## Problem to work on
In the records below, find each line with the word "AStaleReply" and copy it.

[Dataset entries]
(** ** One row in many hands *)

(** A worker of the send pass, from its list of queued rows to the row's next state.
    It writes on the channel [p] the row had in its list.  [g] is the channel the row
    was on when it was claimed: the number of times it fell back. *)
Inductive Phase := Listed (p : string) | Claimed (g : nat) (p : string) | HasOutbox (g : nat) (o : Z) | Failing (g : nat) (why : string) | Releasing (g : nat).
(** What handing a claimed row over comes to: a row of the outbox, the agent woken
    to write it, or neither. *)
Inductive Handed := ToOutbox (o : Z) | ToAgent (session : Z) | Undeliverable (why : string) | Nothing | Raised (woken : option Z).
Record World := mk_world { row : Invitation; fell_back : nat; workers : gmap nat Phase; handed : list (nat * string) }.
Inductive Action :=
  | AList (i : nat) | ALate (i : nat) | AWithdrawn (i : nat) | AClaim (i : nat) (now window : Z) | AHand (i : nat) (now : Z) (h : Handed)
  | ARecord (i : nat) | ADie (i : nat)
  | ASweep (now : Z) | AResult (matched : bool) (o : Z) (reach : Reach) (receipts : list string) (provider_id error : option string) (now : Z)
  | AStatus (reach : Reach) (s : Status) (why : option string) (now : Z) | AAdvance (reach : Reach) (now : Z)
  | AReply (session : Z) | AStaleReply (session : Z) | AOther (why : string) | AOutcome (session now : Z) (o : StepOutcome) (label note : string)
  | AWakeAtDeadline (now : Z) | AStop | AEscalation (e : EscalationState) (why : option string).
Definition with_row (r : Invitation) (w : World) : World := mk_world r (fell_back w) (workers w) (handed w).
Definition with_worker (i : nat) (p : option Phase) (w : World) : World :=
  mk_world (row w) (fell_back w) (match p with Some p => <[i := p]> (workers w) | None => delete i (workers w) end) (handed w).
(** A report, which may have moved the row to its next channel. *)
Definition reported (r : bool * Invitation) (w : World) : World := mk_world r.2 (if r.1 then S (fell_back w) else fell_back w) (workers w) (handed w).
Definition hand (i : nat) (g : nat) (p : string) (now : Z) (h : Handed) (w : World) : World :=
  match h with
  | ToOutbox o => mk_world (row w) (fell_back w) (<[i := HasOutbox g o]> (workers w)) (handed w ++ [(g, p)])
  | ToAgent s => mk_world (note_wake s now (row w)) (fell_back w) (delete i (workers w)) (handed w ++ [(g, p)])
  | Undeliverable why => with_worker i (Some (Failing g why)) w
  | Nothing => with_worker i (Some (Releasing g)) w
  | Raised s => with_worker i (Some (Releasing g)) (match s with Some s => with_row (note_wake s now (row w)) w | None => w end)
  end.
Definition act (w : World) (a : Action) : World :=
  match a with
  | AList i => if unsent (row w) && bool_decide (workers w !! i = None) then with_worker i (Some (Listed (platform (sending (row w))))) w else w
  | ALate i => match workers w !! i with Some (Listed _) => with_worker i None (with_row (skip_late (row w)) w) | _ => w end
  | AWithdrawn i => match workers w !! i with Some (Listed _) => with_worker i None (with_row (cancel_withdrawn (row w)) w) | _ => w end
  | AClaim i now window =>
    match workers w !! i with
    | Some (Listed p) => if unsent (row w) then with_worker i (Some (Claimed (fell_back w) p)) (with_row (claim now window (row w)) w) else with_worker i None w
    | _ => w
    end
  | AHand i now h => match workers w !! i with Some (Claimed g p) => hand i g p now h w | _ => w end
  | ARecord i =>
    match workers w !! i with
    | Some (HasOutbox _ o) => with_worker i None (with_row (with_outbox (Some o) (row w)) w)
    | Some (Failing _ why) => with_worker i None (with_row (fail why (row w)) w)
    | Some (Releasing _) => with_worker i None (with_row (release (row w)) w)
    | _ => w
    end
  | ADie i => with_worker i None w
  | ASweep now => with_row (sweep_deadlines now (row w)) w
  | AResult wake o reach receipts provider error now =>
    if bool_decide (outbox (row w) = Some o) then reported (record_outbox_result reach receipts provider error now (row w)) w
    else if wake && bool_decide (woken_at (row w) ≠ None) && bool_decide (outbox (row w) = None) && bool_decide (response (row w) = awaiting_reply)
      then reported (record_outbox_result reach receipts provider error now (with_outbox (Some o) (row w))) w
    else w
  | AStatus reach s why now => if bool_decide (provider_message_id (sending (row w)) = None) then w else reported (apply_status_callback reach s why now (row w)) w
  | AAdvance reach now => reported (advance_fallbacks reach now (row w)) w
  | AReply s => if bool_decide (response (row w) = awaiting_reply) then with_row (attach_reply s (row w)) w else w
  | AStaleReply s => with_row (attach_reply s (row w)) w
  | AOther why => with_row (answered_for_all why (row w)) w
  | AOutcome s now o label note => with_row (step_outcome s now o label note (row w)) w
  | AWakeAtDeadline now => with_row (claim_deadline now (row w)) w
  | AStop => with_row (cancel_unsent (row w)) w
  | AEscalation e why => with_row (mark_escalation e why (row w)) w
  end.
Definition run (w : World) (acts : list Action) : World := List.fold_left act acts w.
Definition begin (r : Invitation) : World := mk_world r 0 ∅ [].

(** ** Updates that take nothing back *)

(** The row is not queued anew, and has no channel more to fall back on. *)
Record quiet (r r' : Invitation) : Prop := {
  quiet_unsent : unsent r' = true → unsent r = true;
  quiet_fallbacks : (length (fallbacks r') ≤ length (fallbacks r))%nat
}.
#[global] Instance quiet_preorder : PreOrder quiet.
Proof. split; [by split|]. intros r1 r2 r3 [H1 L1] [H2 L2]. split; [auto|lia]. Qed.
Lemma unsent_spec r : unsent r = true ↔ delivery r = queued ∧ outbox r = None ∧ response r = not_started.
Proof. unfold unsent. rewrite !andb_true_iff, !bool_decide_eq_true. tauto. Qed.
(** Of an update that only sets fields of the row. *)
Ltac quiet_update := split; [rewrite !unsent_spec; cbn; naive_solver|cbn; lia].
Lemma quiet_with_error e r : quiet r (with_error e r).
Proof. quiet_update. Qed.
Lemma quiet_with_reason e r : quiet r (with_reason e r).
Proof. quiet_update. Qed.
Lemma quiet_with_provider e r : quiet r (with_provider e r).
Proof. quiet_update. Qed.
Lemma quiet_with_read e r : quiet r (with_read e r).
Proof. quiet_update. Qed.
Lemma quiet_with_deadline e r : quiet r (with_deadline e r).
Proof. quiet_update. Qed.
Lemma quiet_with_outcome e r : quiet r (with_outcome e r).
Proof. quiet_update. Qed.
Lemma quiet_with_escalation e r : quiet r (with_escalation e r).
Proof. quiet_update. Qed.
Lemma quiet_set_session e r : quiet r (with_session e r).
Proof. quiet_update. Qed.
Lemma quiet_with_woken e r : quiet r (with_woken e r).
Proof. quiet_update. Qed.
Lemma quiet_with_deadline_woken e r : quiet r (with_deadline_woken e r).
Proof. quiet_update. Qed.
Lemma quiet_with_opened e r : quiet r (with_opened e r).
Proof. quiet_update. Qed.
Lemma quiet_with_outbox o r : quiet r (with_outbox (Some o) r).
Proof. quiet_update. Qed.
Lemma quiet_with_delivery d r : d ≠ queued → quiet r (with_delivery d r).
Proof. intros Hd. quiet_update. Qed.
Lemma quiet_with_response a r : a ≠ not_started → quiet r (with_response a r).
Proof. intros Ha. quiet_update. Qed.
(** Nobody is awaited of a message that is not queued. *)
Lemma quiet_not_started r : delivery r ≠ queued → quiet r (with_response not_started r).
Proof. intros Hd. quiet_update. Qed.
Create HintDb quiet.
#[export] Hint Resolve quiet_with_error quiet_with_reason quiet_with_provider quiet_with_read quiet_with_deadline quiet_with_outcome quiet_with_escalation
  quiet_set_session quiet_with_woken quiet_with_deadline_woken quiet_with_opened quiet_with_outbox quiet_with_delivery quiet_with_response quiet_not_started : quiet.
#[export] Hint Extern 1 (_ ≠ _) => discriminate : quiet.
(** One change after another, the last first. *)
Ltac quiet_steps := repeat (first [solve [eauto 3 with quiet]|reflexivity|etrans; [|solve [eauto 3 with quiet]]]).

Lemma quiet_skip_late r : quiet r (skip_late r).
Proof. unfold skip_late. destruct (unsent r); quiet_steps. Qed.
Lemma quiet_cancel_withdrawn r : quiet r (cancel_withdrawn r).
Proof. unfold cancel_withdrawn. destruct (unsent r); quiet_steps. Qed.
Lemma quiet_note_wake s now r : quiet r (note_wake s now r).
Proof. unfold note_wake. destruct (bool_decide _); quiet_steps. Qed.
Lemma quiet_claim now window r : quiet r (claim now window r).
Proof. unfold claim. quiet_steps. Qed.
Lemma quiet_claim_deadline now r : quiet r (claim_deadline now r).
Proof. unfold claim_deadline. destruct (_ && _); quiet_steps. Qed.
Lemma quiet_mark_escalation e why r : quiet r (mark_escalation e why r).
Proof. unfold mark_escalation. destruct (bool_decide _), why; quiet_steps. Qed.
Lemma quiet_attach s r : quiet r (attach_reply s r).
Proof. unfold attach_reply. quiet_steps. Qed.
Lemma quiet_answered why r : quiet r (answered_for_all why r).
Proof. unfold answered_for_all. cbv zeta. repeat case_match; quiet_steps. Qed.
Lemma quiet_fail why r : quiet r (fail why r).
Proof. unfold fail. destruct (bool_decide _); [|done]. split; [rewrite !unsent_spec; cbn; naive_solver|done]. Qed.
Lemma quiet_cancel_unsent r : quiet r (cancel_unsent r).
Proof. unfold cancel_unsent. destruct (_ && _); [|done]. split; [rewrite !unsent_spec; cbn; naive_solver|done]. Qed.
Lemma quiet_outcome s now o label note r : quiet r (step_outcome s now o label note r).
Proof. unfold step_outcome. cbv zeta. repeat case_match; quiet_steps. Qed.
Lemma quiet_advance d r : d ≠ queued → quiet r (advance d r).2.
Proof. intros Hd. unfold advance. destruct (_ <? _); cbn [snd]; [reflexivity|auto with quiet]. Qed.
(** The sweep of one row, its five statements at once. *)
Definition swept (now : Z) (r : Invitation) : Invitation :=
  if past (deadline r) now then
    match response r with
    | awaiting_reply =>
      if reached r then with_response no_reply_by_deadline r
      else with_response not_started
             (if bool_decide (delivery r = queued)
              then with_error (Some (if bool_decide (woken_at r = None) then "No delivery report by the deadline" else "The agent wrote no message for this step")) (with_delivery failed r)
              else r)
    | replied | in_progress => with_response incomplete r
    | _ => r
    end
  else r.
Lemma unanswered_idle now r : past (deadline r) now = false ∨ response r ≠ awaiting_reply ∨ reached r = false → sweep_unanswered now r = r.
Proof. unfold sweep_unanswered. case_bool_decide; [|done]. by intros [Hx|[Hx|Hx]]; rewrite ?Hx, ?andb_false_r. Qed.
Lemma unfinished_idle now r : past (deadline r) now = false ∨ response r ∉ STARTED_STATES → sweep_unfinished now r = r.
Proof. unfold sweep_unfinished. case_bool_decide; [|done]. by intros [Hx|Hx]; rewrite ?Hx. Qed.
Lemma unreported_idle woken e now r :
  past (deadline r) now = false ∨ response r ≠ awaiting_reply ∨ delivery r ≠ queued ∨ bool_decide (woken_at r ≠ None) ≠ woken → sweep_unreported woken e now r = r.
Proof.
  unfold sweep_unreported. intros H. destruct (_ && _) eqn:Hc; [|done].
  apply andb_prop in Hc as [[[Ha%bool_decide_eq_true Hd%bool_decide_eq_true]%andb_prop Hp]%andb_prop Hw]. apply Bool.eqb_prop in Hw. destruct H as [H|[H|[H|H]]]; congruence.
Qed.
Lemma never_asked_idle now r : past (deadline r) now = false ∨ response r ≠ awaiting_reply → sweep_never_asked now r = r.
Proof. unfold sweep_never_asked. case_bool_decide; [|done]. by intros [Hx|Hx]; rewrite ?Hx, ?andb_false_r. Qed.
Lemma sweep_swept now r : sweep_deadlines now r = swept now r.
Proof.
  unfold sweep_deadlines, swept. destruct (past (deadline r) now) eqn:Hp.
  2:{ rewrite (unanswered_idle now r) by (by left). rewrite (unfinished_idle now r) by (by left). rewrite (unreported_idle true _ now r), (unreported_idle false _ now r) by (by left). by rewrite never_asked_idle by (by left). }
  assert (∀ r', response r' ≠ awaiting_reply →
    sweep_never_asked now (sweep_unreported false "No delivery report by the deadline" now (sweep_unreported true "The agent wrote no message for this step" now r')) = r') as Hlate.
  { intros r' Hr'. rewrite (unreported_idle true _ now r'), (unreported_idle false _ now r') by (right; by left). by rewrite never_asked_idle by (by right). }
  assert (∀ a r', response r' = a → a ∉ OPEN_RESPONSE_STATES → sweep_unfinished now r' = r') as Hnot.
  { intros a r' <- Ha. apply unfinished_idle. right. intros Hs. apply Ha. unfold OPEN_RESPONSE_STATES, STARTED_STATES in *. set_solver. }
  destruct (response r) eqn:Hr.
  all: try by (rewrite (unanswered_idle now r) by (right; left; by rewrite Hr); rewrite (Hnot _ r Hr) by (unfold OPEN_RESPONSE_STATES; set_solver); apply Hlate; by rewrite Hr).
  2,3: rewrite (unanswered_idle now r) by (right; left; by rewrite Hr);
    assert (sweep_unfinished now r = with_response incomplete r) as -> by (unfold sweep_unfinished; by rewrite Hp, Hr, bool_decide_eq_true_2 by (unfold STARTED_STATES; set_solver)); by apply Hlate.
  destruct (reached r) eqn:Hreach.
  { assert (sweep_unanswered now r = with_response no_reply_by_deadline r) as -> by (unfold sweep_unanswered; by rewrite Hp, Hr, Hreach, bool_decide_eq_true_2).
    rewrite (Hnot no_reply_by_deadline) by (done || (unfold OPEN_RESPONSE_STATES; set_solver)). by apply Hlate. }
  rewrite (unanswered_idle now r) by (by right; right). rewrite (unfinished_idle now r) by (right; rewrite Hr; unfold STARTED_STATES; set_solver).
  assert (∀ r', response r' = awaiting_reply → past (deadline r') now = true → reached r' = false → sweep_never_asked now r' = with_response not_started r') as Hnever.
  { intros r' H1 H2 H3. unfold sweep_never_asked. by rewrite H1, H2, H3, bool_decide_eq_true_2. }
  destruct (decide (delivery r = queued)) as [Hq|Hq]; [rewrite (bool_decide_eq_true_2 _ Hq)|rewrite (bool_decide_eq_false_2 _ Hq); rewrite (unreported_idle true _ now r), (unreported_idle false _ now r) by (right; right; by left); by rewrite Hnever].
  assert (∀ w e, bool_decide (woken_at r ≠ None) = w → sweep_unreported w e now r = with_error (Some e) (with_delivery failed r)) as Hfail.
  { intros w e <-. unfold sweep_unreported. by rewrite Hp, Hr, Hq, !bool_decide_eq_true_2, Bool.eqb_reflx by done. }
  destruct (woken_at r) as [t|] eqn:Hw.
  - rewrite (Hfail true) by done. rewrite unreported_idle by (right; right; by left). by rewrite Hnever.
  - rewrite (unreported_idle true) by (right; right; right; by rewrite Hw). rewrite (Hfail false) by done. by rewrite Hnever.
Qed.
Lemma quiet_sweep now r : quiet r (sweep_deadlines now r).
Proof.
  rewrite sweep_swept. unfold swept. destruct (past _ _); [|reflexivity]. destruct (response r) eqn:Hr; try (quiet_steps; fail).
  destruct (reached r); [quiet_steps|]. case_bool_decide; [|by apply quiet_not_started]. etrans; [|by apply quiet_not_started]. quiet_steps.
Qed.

==

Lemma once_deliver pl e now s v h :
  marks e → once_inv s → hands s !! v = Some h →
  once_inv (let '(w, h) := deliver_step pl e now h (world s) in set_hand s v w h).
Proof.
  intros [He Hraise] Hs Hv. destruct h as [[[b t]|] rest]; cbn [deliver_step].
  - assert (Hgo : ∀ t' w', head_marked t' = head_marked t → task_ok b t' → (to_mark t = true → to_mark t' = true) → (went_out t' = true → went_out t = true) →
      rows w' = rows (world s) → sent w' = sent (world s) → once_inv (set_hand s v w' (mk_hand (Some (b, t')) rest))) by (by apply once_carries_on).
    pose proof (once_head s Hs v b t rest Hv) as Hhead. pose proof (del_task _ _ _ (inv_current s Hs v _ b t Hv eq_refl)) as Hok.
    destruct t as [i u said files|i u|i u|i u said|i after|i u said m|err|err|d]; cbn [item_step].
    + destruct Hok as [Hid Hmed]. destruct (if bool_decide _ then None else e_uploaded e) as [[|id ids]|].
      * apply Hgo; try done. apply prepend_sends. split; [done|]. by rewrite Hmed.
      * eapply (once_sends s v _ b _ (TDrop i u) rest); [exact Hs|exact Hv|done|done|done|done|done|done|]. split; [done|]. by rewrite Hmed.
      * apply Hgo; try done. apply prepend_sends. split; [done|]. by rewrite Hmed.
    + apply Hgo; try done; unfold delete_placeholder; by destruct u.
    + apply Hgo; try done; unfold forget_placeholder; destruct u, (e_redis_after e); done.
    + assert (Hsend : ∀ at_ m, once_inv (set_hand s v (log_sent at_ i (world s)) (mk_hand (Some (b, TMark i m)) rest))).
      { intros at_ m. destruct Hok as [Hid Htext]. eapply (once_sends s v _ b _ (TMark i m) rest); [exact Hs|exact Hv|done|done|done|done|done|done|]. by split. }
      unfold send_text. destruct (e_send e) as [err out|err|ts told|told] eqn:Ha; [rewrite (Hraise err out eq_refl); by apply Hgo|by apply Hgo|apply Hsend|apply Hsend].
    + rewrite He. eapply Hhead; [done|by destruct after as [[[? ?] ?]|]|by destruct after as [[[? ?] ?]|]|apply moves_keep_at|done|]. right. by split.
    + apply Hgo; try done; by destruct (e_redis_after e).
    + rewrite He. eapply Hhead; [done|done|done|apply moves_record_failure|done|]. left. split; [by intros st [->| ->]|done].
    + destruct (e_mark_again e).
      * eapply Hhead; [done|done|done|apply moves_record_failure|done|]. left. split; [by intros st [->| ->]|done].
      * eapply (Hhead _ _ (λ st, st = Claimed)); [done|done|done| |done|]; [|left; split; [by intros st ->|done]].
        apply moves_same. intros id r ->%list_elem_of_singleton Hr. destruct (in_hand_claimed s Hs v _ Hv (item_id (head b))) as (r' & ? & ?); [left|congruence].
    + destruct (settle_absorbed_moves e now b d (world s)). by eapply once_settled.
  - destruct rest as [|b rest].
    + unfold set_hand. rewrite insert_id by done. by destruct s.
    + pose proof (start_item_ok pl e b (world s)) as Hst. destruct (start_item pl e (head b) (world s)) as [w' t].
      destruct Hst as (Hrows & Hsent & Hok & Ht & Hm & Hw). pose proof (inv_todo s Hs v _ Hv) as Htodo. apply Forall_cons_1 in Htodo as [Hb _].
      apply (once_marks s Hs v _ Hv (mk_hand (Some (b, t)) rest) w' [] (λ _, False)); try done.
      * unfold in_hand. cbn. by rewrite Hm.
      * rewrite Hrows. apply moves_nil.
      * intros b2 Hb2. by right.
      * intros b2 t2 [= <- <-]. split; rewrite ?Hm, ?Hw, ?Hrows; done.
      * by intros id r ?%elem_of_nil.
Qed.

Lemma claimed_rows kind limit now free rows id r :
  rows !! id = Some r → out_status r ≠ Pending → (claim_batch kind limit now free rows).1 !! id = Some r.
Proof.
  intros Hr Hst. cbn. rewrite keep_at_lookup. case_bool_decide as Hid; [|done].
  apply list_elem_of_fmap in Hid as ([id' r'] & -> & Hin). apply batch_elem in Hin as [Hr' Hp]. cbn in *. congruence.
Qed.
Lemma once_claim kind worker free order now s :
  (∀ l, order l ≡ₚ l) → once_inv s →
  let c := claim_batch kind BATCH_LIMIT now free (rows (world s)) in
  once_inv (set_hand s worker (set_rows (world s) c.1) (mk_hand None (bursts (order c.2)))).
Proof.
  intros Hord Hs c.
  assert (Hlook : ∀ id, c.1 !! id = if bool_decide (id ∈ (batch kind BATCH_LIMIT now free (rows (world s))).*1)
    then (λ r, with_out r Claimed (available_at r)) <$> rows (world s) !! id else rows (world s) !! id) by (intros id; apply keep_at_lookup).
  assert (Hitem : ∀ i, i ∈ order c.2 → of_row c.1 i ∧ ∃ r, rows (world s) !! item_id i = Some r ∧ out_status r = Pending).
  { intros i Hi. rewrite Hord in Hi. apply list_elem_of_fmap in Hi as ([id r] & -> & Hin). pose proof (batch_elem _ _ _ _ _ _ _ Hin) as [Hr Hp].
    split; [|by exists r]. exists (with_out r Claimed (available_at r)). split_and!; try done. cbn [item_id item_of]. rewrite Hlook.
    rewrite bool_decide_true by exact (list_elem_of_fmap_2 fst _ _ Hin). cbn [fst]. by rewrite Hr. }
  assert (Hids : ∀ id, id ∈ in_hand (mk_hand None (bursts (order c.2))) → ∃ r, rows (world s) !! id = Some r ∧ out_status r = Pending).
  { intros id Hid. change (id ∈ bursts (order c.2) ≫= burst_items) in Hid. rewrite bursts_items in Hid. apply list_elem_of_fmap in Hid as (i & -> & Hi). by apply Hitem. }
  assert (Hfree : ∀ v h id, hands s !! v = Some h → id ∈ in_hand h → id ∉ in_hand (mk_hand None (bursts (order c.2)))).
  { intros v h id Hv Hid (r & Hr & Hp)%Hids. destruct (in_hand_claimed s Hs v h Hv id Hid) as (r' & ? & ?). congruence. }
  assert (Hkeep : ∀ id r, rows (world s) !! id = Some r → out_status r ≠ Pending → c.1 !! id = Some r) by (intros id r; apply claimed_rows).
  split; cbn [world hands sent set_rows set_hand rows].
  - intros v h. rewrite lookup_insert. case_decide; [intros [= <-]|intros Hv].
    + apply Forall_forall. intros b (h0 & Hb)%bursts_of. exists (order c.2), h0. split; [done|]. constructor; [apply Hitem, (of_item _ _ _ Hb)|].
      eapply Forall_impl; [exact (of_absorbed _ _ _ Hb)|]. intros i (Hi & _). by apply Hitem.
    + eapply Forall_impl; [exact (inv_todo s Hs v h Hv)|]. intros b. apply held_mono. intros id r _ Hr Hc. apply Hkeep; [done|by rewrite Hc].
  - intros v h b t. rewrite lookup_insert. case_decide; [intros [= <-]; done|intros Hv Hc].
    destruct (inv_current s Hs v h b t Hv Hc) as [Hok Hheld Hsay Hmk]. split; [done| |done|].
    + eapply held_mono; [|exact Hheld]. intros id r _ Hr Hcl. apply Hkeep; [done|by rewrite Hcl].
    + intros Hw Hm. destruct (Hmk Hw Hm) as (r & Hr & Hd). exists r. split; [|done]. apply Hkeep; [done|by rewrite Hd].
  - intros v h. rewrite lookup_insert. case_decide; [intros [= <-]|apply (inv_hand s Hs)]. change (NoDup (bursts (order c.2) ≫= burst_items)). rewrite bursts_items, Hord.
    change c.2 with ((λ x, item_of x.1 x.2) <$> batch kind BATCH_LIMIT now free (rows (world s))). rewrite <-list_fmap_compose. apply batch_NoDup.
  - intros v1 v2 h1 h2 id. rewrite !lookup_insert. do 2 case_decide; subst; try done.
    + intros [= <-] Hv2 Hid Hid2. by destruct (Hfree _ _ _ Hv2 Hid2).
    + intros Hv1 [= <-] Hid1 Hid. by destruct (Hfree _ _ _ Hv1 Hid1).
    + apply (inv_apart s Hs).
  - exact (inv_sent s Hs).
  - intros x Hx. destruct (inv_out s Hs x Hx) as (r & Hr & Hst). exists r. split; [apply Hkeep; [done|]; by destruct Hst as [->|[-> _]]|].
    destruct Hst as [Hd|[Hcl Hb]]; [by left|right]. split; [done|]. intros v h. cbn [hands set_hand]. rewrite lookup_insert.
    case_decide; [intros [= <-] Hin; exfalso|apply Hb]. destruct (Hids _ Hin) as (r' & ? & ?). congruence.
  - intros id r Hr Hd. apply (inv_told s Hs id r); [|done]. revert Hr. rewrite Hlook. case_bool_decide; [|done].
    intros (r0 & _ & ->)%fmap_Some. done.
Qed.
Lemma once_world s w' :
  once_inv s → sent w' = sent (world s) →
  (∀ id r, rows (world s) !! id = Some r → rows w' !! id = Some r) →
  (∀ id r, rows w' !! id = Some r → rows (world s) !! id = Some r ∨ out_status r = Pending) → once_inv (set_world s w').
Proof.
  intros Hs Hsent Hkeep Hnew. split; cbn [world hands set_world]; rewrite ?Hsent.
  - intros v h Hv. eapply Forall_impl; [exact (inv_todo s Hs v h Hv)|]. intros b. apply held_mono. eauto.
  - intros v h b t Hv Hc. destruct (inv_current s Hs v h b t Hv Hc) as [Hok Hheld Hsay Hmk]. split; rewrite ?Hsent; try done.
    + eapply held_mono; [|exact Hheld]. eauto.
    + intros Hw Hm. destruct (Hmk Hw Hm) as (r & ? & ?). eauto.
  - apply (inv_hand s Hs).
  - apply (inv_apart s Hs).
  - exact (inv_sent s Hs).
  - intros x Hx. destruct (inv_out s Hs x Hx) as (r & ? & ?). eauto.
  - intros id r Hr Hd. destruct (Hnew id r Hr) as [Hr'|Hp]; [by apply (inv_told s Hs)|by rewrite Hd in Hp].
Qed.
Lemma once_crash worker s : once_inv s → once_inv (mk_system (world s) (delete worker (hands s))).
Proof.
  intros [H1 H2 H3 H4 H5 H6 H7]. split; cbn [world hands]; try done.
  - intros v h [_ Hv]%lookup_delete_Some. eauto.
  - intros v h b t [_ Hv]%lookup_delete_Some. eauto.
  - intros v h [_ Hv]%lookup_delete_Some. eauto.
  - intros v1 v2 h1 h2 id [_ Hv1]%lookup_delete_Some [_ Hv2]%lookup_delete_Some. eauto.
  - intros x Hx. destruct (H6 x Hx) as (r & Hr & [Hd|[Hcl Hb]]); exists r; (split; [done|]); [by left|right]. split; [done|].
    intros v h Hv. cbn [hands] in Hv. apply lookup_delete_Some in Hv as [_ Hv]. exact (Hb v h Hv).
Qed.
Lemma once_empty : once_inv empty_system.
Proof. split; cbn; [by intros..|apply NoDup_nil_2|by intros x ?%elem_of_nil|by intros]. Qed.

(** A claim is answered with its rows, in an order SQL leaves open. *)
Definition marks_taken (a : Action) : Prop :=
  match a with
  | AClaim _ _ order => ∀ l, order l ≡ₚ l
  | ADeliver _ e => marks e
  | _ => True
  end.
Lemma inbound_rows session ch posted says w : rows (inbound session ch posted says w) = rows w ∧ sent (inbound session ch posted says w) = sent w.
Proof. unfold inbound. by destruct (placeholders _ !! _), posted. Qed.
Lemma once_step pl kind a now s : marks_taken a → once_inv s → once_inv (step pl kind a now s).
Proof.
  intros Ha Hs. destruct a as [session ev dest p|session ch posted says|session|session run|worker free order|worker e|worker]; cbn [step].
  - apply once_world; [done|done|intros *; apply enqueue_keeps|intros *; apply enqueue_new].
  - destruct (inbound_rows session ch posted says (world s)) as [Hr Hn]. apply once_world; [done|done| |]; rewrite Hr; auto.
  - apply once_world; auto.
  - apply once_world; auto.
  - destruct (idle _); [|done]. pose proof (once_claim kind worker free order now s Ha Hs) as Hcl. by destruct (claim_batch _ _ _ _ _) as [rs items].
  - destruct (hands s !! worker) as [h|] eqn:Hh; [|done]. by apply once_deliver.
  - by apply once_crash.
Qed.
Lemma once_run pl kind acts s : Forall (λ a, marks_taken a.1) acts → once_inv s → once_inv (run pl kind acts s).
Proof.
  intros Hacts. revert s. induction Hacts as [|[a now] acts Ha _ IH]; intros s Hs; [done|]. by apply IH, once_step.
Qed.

## Answer for the task
  | AReply (session : Z) | AStaleReply (session : Z) | AOther (why : string) | AOutcome (session now : Z) (o : StepOutcome) (label note : string)
  | AStaleReply s => with_row (attach_reply s (row w)) w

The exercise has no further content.